Want to see the future of America? Check out this astonishing survey of government workers.

August 17, 2015
Paris, France

Deep within one of the darkened parking garages of Terminal 1 at Charles de Gaulle airport, there’s an attractive young French girl who’s desperately trying to manage an entire fleet of rental cars by herself.

She’s basically the only person working the garage for one of the major car rental agencies, so she has to take care of every single pickup and return by herself.

It’s pretty clear that she’s overwhelmed and completely stressed out– she has too much work and simply can’t handle it.

On Saturday morning when I arrived to Paris, I passed by the main desk of the rental car agency within the terminal to pick up my keys and contract.

But when I got to the garage and looked at the car, I noticed there were some pretty big scratches and dings.

Not a big deal… but I needed someone from the agency to annotate my contract so that they wouldn’t charge me later for damage that I didn’t cause.

I tried flagging down this girl for a quick signature. Instead I got a rather frantic ‘talk to the hand while I deal with the 30 people in line before you.’

Twenty minutes later I was still waiting for a simple signature. Honestly I didn’t really even care at that point; I was much more intrigued watching this poor girl bumble around haplessly trying to do way too much with too few resources.

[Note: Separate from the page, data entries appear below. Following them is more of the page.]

(* ===== verification/AdvTableProps.v ===== *)
(** * Properties of the advertisement table *)

From S2P Require Import Prelude AdvTable AdvTableInv AdvTableSpec AdvTableRefine AdvTableMap AdvTableHist.
Open Scope Z_scope.

(** A report and buffer used by the witnesses. *)
Definition sample_report (b t : Z) : adv_report_t :=
  AdvReport t 1 [b; 1; 2; 3; 4; 5] (-60) 1 0 37 false 0 3 (replicate 48 b).
Definition sample_buffer : adv_report_table_t := AdvReportTable 0 (replicate MAX_ADVS_TABLE zero_report).

(** C1. From initialisation on, any sequence of calls of the table's interface, with
    reports whose length is at most the 48 bytes of their buffer ([op_wf]), terminates without fault, takes and releases the mutex once per call, returns
    the results of the specification (a history of slots and one queue per
    consumer), and leaves the table in a state that represents the specified one. *)
Theorem adv_table_refines (ops : list table_op) :
  Forall op_wf ops →
  ∃ rs st, run (adv_table_init ;; exec_ops ops) init_state rs st
             (AdvMutexCreate :: concat (replicate (length ops) [AdvMutexLock; AdvMutexUnlock])) ∧
    rs = fst (spec_exec_ops ops (absr init_state)) ∧
    absr st ≡ snd (spec_exec_ops ops (absr init_state)).
Proof.
  intros Hwf. destruct (exec_ops_run ops init_state init_inv init_reports_ok Hwf) as (rs & st & R & _ & E & A).
  exists rs, st. split_and!; [|done..].
  change (AdvMutexCreate :: ?l) with ([AdvMutexCreate] ++ l). eapply run_bind; [|exact R].
  reflexivity.
Qed.

Lemma adv_table_refines_witness :
  ∃ rs st, run (adv_table_init ;; exec_ops [OpPut (sample_report 7 5); OpReadRl RL3 sample_buffer; OpClear])
    init_state rs st
    (AdvMutexCreate :: concat (replicate 3 [AdvMutexLock; AdvMutexUnlock])) ∧
    rs = [ResBool true; ResReports [sample_report 7 5]; ResUnit] ∧
    absr st ≡ snd (spec_exec_ops [OpPut (sample_report 7 5); OpReadRl RL3 sample_buffer; OpClear]
                     (absr init_state)).
Proof.
  apply (adv_table_refines [OpPut (sample_report 7 5); OpReadRl RL3 sample_buffer; OpClear]).
  repeat constructor; discriminate.
Defined.

(** C4. In every reachable state the table is well formed: all slots are in the
    history once, a queue holds a slot once and exactly when the slot's flag says
    so, the buckets hold exactly the linked slots under their own address, no two
    linked slots have the same address, queued slots are linked, the report of every
    slot fits its buffer; and every call on it, with a report that fits its buffer,
    completes without a failed assertion or an invalid access. *)
Theorem adv_table_safe (st : adv_table_t) (op : table_op) :
  table_reachable st → op_wf op →
  (length (arr st) = MAX_ADVS_TABLE ∧ g_adv_reports_hist_list st ≡ₚ seq 0 MAX_ADVS_TABLE ∧
   (∀ k, NoDup (rl_list k st) ∧ ∀ i, i ∈ rl_list k st ↔ flag_at (arr st) k i) ∧
   hash_ok (arr st) (g_adv_hash_table st) ∧
   (∀ i j m, live_at (arr st) i m → live_at (arr st) j m → i = j) ∧
   (∀ k i, i ∈ rl_list k st → ∃ m, live_at (arr st) i m) ∧
   (∀ i e, arr st !! i = Some e → data_len (adv_report e) ≤ ADV_DATA_MAX_LEN)) ∧
  safe (exec_op op) st.
Proof.
  intros Hr Hwf. apply table_reachable_ok in Hr as [Hinv Hok].
  destruct (exec_op_run op st Hinv Hok Hwf) as (r & st' & R & _). split; [|by exists r, st', locked].
  pose proof (λ i e, elem_fits st i e Hinv Hok) as Hfit. destruct Hinv. split_and!; try done.
  intros k i Hi. apply inv_rl in Hi. by destruct (inv_rl_live k i Hi) as [[=]|].
Qed.

Lemma adv_table_safe_witness :
  (length (arr init_state) = MAX_ADVS_TABLE ∧
   g_adv_reports_hist_list init_state ≡ₚ seq 0 MAX_ADVS_TABLE ∧
   (∀ k, NoDup (rl_list k init_state) ∧ ∀ i, i ∈ rl_list k init_state ↔ flag_at (arr init_state) k i) ∧
   hash_ok (arr init_state) (g_adv_hash_table init_state) ∧
   (∀ i j m, live_at (arr init_state) i m → live_at (arr init_state) j m → i = j) ∧
   (∀ k i, i ∈ rl_list k init_state → ∃ m, live_at (arr init_state) i m) ∧
   (∀ i e, arr init_state !! i = Some e → data_len (adv_report e) ≤ ADV_DATA_MAX_LEN)) ∧
  safe (exec_op (OpPut (sample_report 7 5))) init_state.
Proof. apply adv_table_safe; [apply table_reachable_init|split; [discriminate|reflexivity]]. Defined.

(** C17. Looking an address up through the hash table gives the slot a scan of the
    whole array would find, and changes nothing. *)
Theorem adv_hash_table_search_linear (st : adv_table_t) (mac : mac_address_bin_t) :
  table_reachable st →
  run (adv_hash_table_search mac) st (linear_search mac (arr st)) st [].
Proof.
  intros Hinv%table_reachable_inv. destruct (hash_search_run st None mac Hinv) as (o & R & Hs).
  destruct o as [i|].
  - by rewrite (linear_search_live st i mac Hinv Hs).
  - by rewrite (linear_search_none _ _ Hs).
Qed.

Lemma adv_hash_table_search_linear_witness :
  run (adv_hash_table_search [7; 1; 2; 3; 4; 5]) init_state None init_state [].
Proof. apply (adv_hash_table_search_linear init_state). apply table_reachable_init. Defined.

(** C7. [adv_table_put] updates the map from addresses to reports: the tag of the
    report gets the merged report (the new one with the old counter plus one, or
    the old one with its counter plus one when the new one [adds_nothing]);
    a new tag takes the slot at the end of the history, whose tag is forgotten;
    every other tag keeps its report.  It returns whether the report was taken.  It
    holds for any report: the reports already in the table fit their buffers, so that
    only bytes of both buffers are compared. *)
Theorem adv_table_put_map (st : adv_table_t) (r : adv_report_t) :
  table_reachable st →
  ∃ st', run (adv_table_put r) st (put_accepted (report_of (tag_mac r) st) r) st'
           [AdvMutexLock; AdvMutexUnlock] ∧
    report_of (tag_mac r) st' = Some (merge_report (report_of (tag_mac r) st) r) ∧
    (∀ m, m ≠ tag_mac r → evicted r st m → report_of m st' = None) ∧
    (∀ m, m ≠ tag_mac r → ¬ evicted r st m → report_of m st' = report_of m st).
Proof.
  intros [Hinv Hok]%table_reachable_ok.
  destruct (put_unsafe_run st r Hinv Hok) as (b & st' & R & I & Hb & [A _]). exists st'.
  pose proof (λ m, spec_put_map st r m Hinv) as Hm. split_and!.
  - destruct (Hm (tag_mac r)) as (_ & _ & _ & <-). rewrite <- Hb. by apply with_mutex_run.
  - rewrite (report_of_absr st' _ I), A. by apply Hm.
  - intros m Hne He. rewrite (report_of_absr st' _ I), A. by rewrite (proj1 (proj2 (Hm m))) by done.
  - intros m Hne He. rewrite (report_of_absr st' _ I), A. by apply Hm.
Qed.

Lemma adv_table_put_map_witness :
  ∃ st', run (adv_table_put (sample_report 7 5)) init_state true st' [AdvMutexLock; AdvMutexUnlock] ∧
    report_of [7; 1; 2; 3; 4; 5] st' = Some (sample_report 7 5) ∧
    (∀ m, m ≠ [7; 1; 2; 3; 4; 5] → evicted (sample_report 7 5) init_state m → report_of m st' = None) ∧
    (∀ m, m ≠ [7; 1; 2; 3; 4; 5] → ¬ evicted (sample_report 7 5) init_state m →
       report_of m st' = report_of m init_state).
Proof. apply (adv_table_put_map init_state (sample_report 7 5)). apply table_reachable_init. Defined.

(** C18. Reading a retransmission list returns exactly the waiting reports, in the
    order in which they started waiting and at most one per tag, empties that
    list and only that list, and keeps every report in the table. *)
Theorem adv_table_read_list (st : adv_table_t) (k : rl_id) (p : adv_report_table_t) :
  table_reachable st → length (table p) = MAX_ADVS_TABLE →
  ∃ p' st', run (read_rl_op k p) st p' st' [AdvMutexLock; AdvMutexUnlock] ∧
    num_of_advs p' = Z.of_nat (length (rl_list k st)) ∧
    take (length (rl_list k st)) (table p') = pending_reports st k ∧
    NoDup (tag_mac <$> pending_reports st k) ∧
    rl_list k st' = [] ∧ (∀ k', k' ≠ k → rl_list k' st' = rl_list k' st) ∧
    (∀ m, report_of m st' = report_of m st).
Proof.
  intros Hinv%table_reachable_inv Hp.
  destruct (read_rl_op_run k p st Hinv Hp) as (p' & st' & R & I & F & [A1 A2]).
  rewrite (pending_lookup st Hinv) in F. exists p', st'.
  assert (Hlen : length (pending_reports st k) = length (rl_list k st)).
  { unfold pending_reports. apply length_omap_some. intros i Hi. apply fmap_is_Some.
    apply (inv_elem None st Hinv). by eapply (pending_lt st Hinv). }
  destruct F as [F1 _ F3]. rewrite Hlen in F1, F3. split_and!; try done.
  - by apply pending_nodup.
  - change (rl_list k st') with (s_pending (absr st') k). rewrite A2. cbn. by rewrite decide_True.
  - intros k' Hne. change (rl_list k' st') with (s_pending (absr st') k'). rewrite A2. cbn.
    by rewrite decide_False.
  - intros m. rewrite (report_of_absr st' m I), (report_of_absr st m Hinv). by rewrite A1.
Qed.

Lemma adv_table_read_list_witness :
  ∃ p' st', run (read_rl_op RL2 sample_buffer) init_state p' st' [AdvMutexLock; AdvMutexUnlock] ∧
    num_of_advs p' = 0 ∧ take 0 (table p') = [] ∧ NoDup (tag_mac <$> pending_reports init_state RL2) ∧
    rl_list RL2 st' = [] ∧ (∀ k', k' ≠ RL2 → rl_list k' st' = rl_list k' init_state) ∧
    (∀ m, report_of m st' = report_of m init_state).
Proof.
  apply (adv_table_read_list init_state RL2 sample_buffer); [apply table_reachable_init|done].
Defined.

(** C19. After [adv_table_put] has taken a report, reading any of the lists gives
    exactly one report of its tag, the merged one; a report that was discarded
    leaves the lists as they were. *)
Theorem adv_table_put_then_read (st : adv_table_t) (k : rl_id) (r : adv_report_t)
    (p : adv_report_table_t) :
  table_reachable st → length (table p) = MAX_ADVS_TABLE →
  ∃ p' st', run (b ← adv_table_put r; p' ← read_rl_op k p; mret (b, p')) st
      (put_accepted (report_of (tag_mac r) st) r, p') st'
      [AdvMutexLock; AdvMutexUnlock; AdvMutexLock; AdvMutexUnlock] ∧
    if put_accepted (report_of (tag_mac r) st) r
    then filter (λ x, tag_mac x = tag_mac r) (take (Z.to_nat (num_of_advs p')) (table p'))
         = [merge_report (report_of (tag_mac r) st) r]
    else num_of_advs p' = Z.of_nat (length (rl_list k st)).
Proof.
  intros [Hinv Hok]%table_reachable_ok Hp.
  destruct (put_unsafe_run st r Hinv Hok) as (b & s1 & R1 & I1 & Hb & A1).
  destruct (read_rl_op_run k p s1 I1 Hp) as (p' & st' & R2 & I2 & F & A2).
  rewrite (pending_lookup s1 I1) in F.
  destruct (spec_put_map st r (tag_mac r) Hinv) as (_ & _ & _ & Hacc). rewrite <- Hacc, <- Hb.
  exists p', st'. split.
  - eapply (run_bind _ _ _ _ _ locked _ _ locked); [by apply with_mutex_run|].
    by apply (run_result _ (λ p', (b, p'))).
  - destruct F as [F1 _ F3]. destruct b.
    + rewrite F1, Nat2Z.id, F3.
      assert (Hb1 : fst (spec_put r (absr st)) = true) by done.
      pose proof (filter_key_unique tag_mac _ _ (pending_nodup s1 I1 k)
        (put_accepted_pending st r s1 Hinv I1 A1 Hb1 k)) as Hfl.
      by rewrite merge_report_tag in Hfl.
    + rewrite F1. unfold pending_reports. rewrite length_omap_some.
      * destruct A1 as [_ A1]. change (rl_list k s1) with (s_pending (absr s1) k). rewrite A1.
        symmetry in Hb. revert Hb. unfold spec_put.
        destruct (spec_find _ _) as [e|]; [|destruct (last _)]; [|done..].
        destruct (adds_nothing r (se_report e)); done.
      * intros i Hi. apply fmap_is_Some. apply (inv_elem None s1 I1). by eapply (pending_lt s1 I1).
Qed.

Lemma adv_table_put_then_read_witness :
  ∃ p' st', run (b ← adv_table_put (sample_report 7 5); p' ← read_rl_op RL1 sample_buffer; mret (b, p'))
      init_state (true, p') st' [AdvMutexLock; AdvMutexUnlock; AdvMutexLock; AdvMutexUnlock] ∧
    filter (λ x, tag_mac x = [7; 1; 2; 3; 4; 5]) (take (Z.to_nat (num_of_advs p')) (table p'))
      = [sample_report 7 5].
Proof.
  apply (adv_table_put_then_read init_state RL1 (sample_report 7 5) sample_buffer);
    [apply table_reachable_init|done].
Defined.

(** C20. When valid reports are put with non-decreasing timestamps, a history request
    returns exactly the reports it asks for (age at most the filter, or counter
    above the filter), newest first: stopping at the first report outside the
    window misses none. *)
Theorem adv_table_history_complete (ops : list table_op) (t cur_time filter : Z) (use_ts use_filter : bool)
    (p : adv_report_table_t) :
  timed_ops 0 ops t → t ≤ cur_time < 2 ^ 31 → 0 ≤ filter < 2 ^ 31 → length (table p) = MAX_ADVS_TABLE →
  ∃ rs st p', run (exec_ops ops) init_state rs st (concat (replicate (length ops) locked)) ∧
    run (adv_table_history_read p cur_time use_ts filter use_filter) st p' st locked ∧
    take (Z.to_nat (num_of_advs p')) (table p')
      = List.filter (wanted cur_time use_ts filter use_filter) (se_report <$> s_hist (absr st)) ∧
    hist_ordered t (se_report <$> s_hist (absr st)).
Proof.
  intros Ht Hc Hf Hp. pose proof (timed_ops_wf _ _ _ Ht) as Hwf.
  destruct (exec_ops_run ops init_state init_inv init_reports_ok Hwf) as (rs & st & R & I & _ & [A _]).
  destruct (history_run p cur_time use_ts filter use_filter st I Hp) as (p' & R' & [F1 _ F3]).
  destruct (spec_ops_ordered 0 ops t (absr init_state) Ht) as [H0 Ho]; [lia| |].
  { apply hist_ordered_empty. vm_compute. repeat constructor. }
  rewrite <- A in Ho. exists rs, st, p'. split_and!; [done|done| |done].
  rewrite F1, Nat2Z.id, F3. apply (history_window_filter t); (done || lia).
Qed.

Lemma adv_table_history_complete_witness :
  ∃ rs st p', run (exec_ops [OpPut (sample_report 7 5); OpPut (sample_report 8 6)]) init_state rs st
      (concat (replicate 2 locked)) ∧
    run (adv_table_history_read sample_buffer 10 true 4 true) st p' st locked ∧
    take (Z.to_nat (num_of_advs p')) (table p')
      = List.filter (wanted 10 true 4 true) (se_report <$> s_hist (absr st)) ∧
    hist_ordered 6 (se_report <$> s_hist (absr st)).
Proof.
  apply (adv_table_history_complete [OpPut (sample_report 7 5); OpPut (sample_report 8 6)] 6 10 4 true true
           sample_buffer); [|lia|lia|done].
  repeat (apply timed_put; [done|split; [discriminate|reflexivity]|cbn; lia|]). apply timed_nil.
Defined.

It struck me as so curious why one of the largest car rental agencies in the world would have just one worker at one of their busiest tourist transit points.

If you look around in France, it’s actually quite typical to see. And the answer isn’t hard to find: regulation.

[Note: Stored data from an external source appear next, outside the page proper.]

(* ===== verification/EventMgr.v ===== *)
(** * The event manager (src/main/event_mgr.c)

    For every event a queue of subscribers, each a signal number of a task's
    signal object.  Subscriber records are nodes of a store: some are allocated,
    some are static memory of the subscriber. *)

From S2P Require Import Prelude.
Open Scope Z_scope.

(** ** Data *)

Inductive event_mgr_ev_e :=
| EVENT_MGR_EV_NONE
| EVENT_MGR_EV_REBOOT
| EVENT_MGR_EV_WIFI_AP_STARTED
| EVENT_MGR_EV_WIFI_AP_STOPPED
| EVENT_MGR_EV_WPS_ACTIVATED
| EVENT_MGR_EV_WPS_DEACTIVATED
| EVENT_MGR_EV_WIFI_AP_STA_CONNECTED
| EVENT_MGR_EV_WIFI_AP_STA_DISCONNECTED
| EVENT_MGR_EV_WIFI_CONNECTED
| EVENT_MGR_EV_WIFI_DISCONNECTED
| EVENT_MGR_EV_ETH_CONNECTED
| EVENT_MGR_EV_ETH_DISCONNECTED
| EVENT_MGR_EV_TIME_SYNCHRONIZED
| EVENT_MGR_EV_GW_CFG_READY
| EVENT_MGR_EV_GW_CFG_CHANGED_RUUVI
| EVENT_MGR_EV_GW_CFG_CHANGED_ETH
| EVENT_MGR_EV_GW_CFG_CHANGED_WIFI
| EVENT_MGR_EV_GW_CFG_CHANGED_RUUVI_NTP_USE
| EVENT_MGR_EV_GW_CFG_CHANGED_RUUVI_NTP_USE_DHCP
| EVENT_MGR_EV_RELAYING_MODE_CHANGED
| EVENT_MGR_EV_CFG_MODE_ACTIVATED
| EVENT_MGR_EV_CFG_MODE_DEACTIVATED
| EVENT_MGR_EV_CFG_BLE_SCAN_CHANGED
| EVENT_MGR_EV_RECV_ADV
| EVENT_MGR_EV_RECV_ADV_TIMEOUT
| EVENT_MGR_EV_GREEN_LED_STATE_CHANGED
| EVENT_MGR_EV_MQTT_CONNECTED
| EVENT_MGR_EV_NRF52_REBOOTED
| EVENT_MGR_EV_NRF52_CONFIGURED
| EVENT_MGR_EV_LAST.
#[export] Instance event_mgr_ev_eq_dec : EqDecision event_mgr_ev_e.
Proof. solve_decision. Defined.

(** The value of an enumerator; the functions take any integer. *)
Definition ev_num (ev : event_mgr_ev_e) : Z :=
  match ev with
  | EVENT_MGR_EV_NONE => 0
  | EVENT_MGR_EV_REBOOT => 1
  | EVENT_MGR_EV_WIFI_AP_STARTED => 2
  | EVENT_MGR_EV_WIFI_AP_STOPPED => 3
  | EVENT_MGR_EV_WPS_ACTIVATED => 4
  | EVENT_MGR_EV_WPS_DEACTIVATED => 5
  | EVENT_MGR_EV_WIFI_AP_STA_CONNECTED => 6
  | EVENT_MGR_EV_WIFI_AP_STA_DISCONNECTED => 7
  | EVENT_MGR_EV_WIFI_CONNECTED => 8
  | EVENT_MGR_EV_WIFI_DISCONNECTED => 9
  | EVENT_MGR_EV_ETH_CONNECTED => 10
  | EVENT_MGR_EV_ETH_DISCONNECTED => 11
  | EVENT_MGR_EV_TIME_SYNCHRONIZED => 12
  | EVENT_MGR_EV_GW_CFG_READY => 13
  | EVENT_MGR_EV_GW_CFG_CHANGED_RUUVI => 14
  | EVENT_MGR_EV_GW_CFG_CHANGED_ETH => 15
  | EVENT_MGR_EV_GW_CFG_CHANGED_WIFI => 16
  | EVENT_MGR_EV_GW_CFG_CHANGED_RUUVI_NTP_USE => 17
  | EVENT_MGR_EV_GW_CFG_CHANGED_RUUVI_NTP_USE_DHCP => 18
  | EVENT_MGR_EV_RELAYING_MODE_CHANGED => 19
  | EVENT_MGR_EV_CFG_MODE_ACTIVATED => 20
  | EVENT_MGR_EV_CFG_MODE_DEACTIVATED => 21
  | EVENT_MGR_EV_CFG_BLE_SCAN_CHANGED => 22
  | EVENT_MGR_EV_RECV_ADV => 23
  | EVENT_MGR_EV_RECV_ADV_TIMEOUT => 24
  | EVENT_MGR_EV_GREEN_LED_STATE_CHANGED => 25
  | EVENT_MGR_EV_MQTT_CONNECTED => 26
  | EVENT_MGR_EV_NRF52_REBOOTED => 27
  | EVENT_MGR_EV_NRF52_CONFIGURED => 28
  | EVENT_MGR_EV_LAST => 29
  end.

Definition EV_LAST : nat := Z.to_nat (ev_num EVENT_MGR_EV_LAST).

(** A signal object of a task (a pointer; [None] is null) and a signal number. *)
Abbreviation os_signal_t := (option nat) (only parsing).
Abbreviation os_signal_num_e := Z (only parsing).
(** The address of a subscriber record. *)
Abbreviation addr := nat (only parsing).

Record event_mgr_ev_info_t := EvInfo {
  p_signal : os_signal_t;
  sig_num : os_signal_num_e;
  is_static : bool;
}.

Record event_mgr_t := EventMgrState {
  h_mutex : bool;
  events : list (list addr);
  ev_store : gmap addr event_mgr_ev_info_t;
}.
#[export] Instance event_mgr_eta : Eta event_mgr_t := λ r,
  EventMgrState (h_mutex r) (events r) (ev_store r).

Inductive event_mgr_call :=
| EmMutexCreate
| EmMutexDelete
| EmLock
| EmUnlock
| EmFree (a : addr)
| EmSignalSend (s : os_signal_t) (n : os_signal_num_e).

Abbreviation eprog := (prog event_mgr_t event_mgr_call).

(** ** Operations *)

Section operations.
(** [OS_SIGNAL_NUM_NONE], and whether [os_mutex_delete] clears the handle it is given. *)
Context (OS_SIGNAL_NUM_NONE : os_signal_num_e) (delete_clears_handle : bool).

Definition event_mgr_init : eprog bool :=
  st ← getst;
  if h_mutex st then mret false
  else
    emit EmMutexCreate ;;
    modify (λ st, st <| h_mutex := true |>) ;;
    modify (λ st, st <| events := replicate EV_LAST [] |>) ;;
    mret true.

Definition node_at (a : addr) : eprog event_mgr_ev_info_t := λ st,
  match ev_store st !! a with
  | Some n => Done (n, st, [])
  | None => Fault NullDeref
  end.

Definition set_node (a : addr) (n : event_mgr_ev_info_t) (st : event_mgr_t) : event_mgr_t :=
  st <| ev_store := <[a := n]> (ev_store st) |>.

Definition free_node (a : addr) : eprog unit :=
  emit (EmFree a) ;; modify (λ st, st <| ev_store := delete a (ev_store st) |>).

Definition queue_of (event : Z) : eprog (list addr) := λ st,
  match events st !! Z.to_nat event with
  | Some q => Done (q, st, [])
  | None => Fault OutOfBounds
  end.

Definition set_queue (event : Z) (q : list addr) (st : event_mgr_t) : event_mgr_t :=
  st <| events := <[Z.to_nat event := q]> (events st) |>.

Definition linked (st : event_mgr_t) (a : addr) : bool := bool_decide (a ∈ concat (events st)).

(** [TAILQ_INSERT_TAIL]. *)
Definition queue_insert_tail (event : Z) (a : addr) : eprog unit :=
  l ← gets (λ st, linked st a);
  if (l : bool) then fail ListCorrupted
  else q ← queue_of event; modify (set_queue event (q ++ [a])).

(** [while (!TAILQ_EMPTY)] of one queue, then the queues one after the other. *)
Fixpoint deinit_queue (event : Z) (q : list addr) : eprog unit :=
  match q with
  | [] => skip
  | a :: q' =>
      modify (set_queue event q') ;;
      n ← node_at a;
      (if negb (is_static n) then free_node a else skip) ;;
      deinit_queue event q'
  end.

Definition event_mgr_deinit : eprog unit :=
  for_each (seq 0 EV_LAST)
    (λ i, q ← queue_of (Z.of_nat i); deinit_queue (Z.of_nat i) q) ;;
  emit EmMutexDelete ;;
  modify (λ st, if delete_clears_handle then st <| h_mutex := false |> else st).

(** [mem] is what [os_calloc] returns. *)
Definition event_mgr_create_ev_info_sig (mem : option addr) (s : os_signal_t) (n : os_signal_num_e)
    : eprog (option addr) :=
  match mem with
  | None => mret None
  | Some a => modify (set_node a (EvInfo s n false)) ;; mret (Some a)
  end.

Definition event_mgr_mutex_lock : eprog unit := emit EmLock.
Definition event_mgr_mutex_unlock : eprog unit := emit EmUnlock.

Definition event_in_range (event : Z) : bool :=
  (ev_num EVENT_MGR_EV_NONE <? event) && (event <? ev_num EVENT_MGR_EV_LAST).

Definition event_mgr_subscribe_sig (mem : option addr) (event : Z) (s : os_signal_t) (n : os_signal_num_e)
    : eprog bool :=
  assert_c (event_in_range event) ;;
  p_ev_info ← event_mgr_create_ev_info_sig mem s n;
  match p_ev_info with
  | None => mret false
  | Some a =>
      event_mgr_mutex_lock ;;
      queue_insert_tail event a ;;
      event_mgr_mutex_unlock ;;
      mret true
  end.

Definition event_mgr_subscribe_sig_static (a : addr) (event : Z) (s : os_signal_t) (n : os_signal_num_e)
    : eprog unit :=
  assert_c (event_in_range event) ;;
  modify (set_node a (EvInfo s n true)) ;;
  event_mgr_mutex_lock ;;
  queue_insert_tail event a ;;
  event_mgr_mutex_unlock.

(** [TAILQ_FOREACH] with [break] at the first node that satisfies the test;
    [None] is the null pointer the loop ends with. *)
Fixpoint find_node (test : addr → event_mgr_ev_info_t → bool) (q : list addr) : eprog (option addr) :=
  match q with
  | [] => mret None
  | a :: q' =>
      n ← node_at a;
      if test a n then mret (Some a) else find_node test q'
  end.

(** The part both unsubscriptions share: unlink the node found, then write to it
    through the pointer, found or not. *)
Definition unlink_found (event : Z) (q : list addr) (p_elem : option addr) : eprog unit :=
  match p_elem with
  | Some a => modify (set_queue event (filter (λ b, b ≠ a) q))
  | None => skip
  end ;;
  match p_elem with
  | Some a => n ← node_at a; modify (set_node a (EvInfo None OS_SIGNAL_NUM_NONE (is_static n)))
  | None => fail NullDeref
  end.

Definition event_mgr_unsubscribe_sig (event : Z) (s : os_signal_t) (n : os_signal_num_e) : eprog unit :=
  assert_c (event_in_range event) ;;
  event_mgr_mutex_lock ;;
  q ← queue_of event;
  p_elem ← find_node (λ _ x, bool_decide (p_signal x = s) && (sig_num x =? n)) q;
  unlink_found event q p_elem ;;
  match p_elem with
  | Some a => x ← node_at a; if negb (is_static x) then free_node a else skip
  | None => fail NullDeref
  end ;;
  event_mgr_mutex_unlock.

Definition event_mgr_unsubscribe_sig_static (mem : addr) (event : Z) : eprog unit :=
  assert_c (event_in_range event) ;;
  event_mgr_mutex_lock ;;
  q ← queue_of event;
  p_elem ← find_node (λ a _, bool_decide (a = mem)) q;
  unlink_found event q p_elem ;;
  event_mgr_mutex_unlock.

Definition event_mgr_notify (event : Z) : eprog unit :=
  if (event <=? ev_num EVENT_MGR_EV_NONE) || (ev_num EVENT_MGR_EV_LAST <=? event) then skip
  else
    q ← queue_of event;
    event_mgr_mutex_lock ;;
    for_each q (λ a, n ← node_at a; emit (EmSignalSend (p_signal n) (sig_num n))) ;;
    event_mgr_mutex_unlock.
End operations.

Between all the taxes, rules, and inflexible labor laws, it’s simply too expensive and risky for businesses to hire employees in France.

So as a result, French companies tend to hire fewer workers– far fewer than they need to get the job done right… which means that quality suffers.

It’s a sad thing to see when companies have to care more about regulatory nonsense than providing a great product or service to their customers.

Nowhere is this more apparent than in France’s bloated public sector, where roughly a quarter of the country’s labor force is employed.

French bureaucracy is legendary, and it is the primary disability of otherwise productive businesses.

Curiously, French bureaucrats are rewarded handsomely for making people’s lives more difficult. They have shorter working hours, longer vacations, great medical care, and guaranteed employment for life.

It sounds a lot like the US, actually, which isn’t far behind. In fact I recently stumbled across a pretty scary survey of the job satisfaction of civilian government workers.

It showed that 91.2% of US government workers think that their work is important.

In other words, the people who tell us what we can or can’t put in our bodies, or that we can’t collect rainwater, or tell kids they can’t shovel snow from their neighbors’ driveways— think they’re providing a valuable service for society.

The truth is the exact opposite. I’m sure they’re all very nice people. But government bureaucracy is the problem, not the solution.

Ever single business day of the year, hundreds of pages of new regulations are published in the Federal Register that most people aren’t even aware of.

In the last year alone, an astounding 79,066 pages of new regulations and proposals were published.

Note- these aren’t laws passed by congress. They’re ‘rules’ created out of thin air by obscure agencies within the executive branch, each of whom has the authority to make up new rules on a whim.

Like the Bureau of Economic Analysis, for example, which recently commanded every American with a foreign company to fill out an absurd survey under threat of a $20,000+ fine.

This is not exactly the sort of thing that makes people more prosperous and free.

And yet the apparatus grows, suffocating innovation and quality beneath it.

At this point people seem to get it. I doubt anyone is going to complain that the government isn’t big enough.

The problem is that people think they can fix it in a voting booth.

That’s lazy thinking. Voting doesn’t affect anything; all you’re doing is changing the players, not the game.

If you’re truly fed up with the system, one of the most powerful weapons you have (other than your feet) is your money.

Bureaucracies thrives on funding. Money. Specifically– YOUR money.

So if you want to change the system, stop supporting it. Take every option available to legally reduce what you pay in taxes to the government.

Deduct legitimate business expenses. Use the foreign earned income exclusion or Puerto Rico exemption. Set up captive insurance and finance companies. Buy whatever you can online from states without sales tax.

As an example, I maintain a US mobile number so that my mother can more easily call me.

But I set up the billing address in Nevada, which has the 2nd lowest cell phone taxes in the country.

I obviously don’t live in Nevada. I don’t even live in the US. All it took was a Nevada address (which hardly costs anything), and the net savings is several hundred dollars each year.

These steps don’t need to be complicated.

But a little bit of effort can go a long way in reducing what you legally owe, which, aside from saving you money, also reduces how much you directly contribute to the destruction of your country.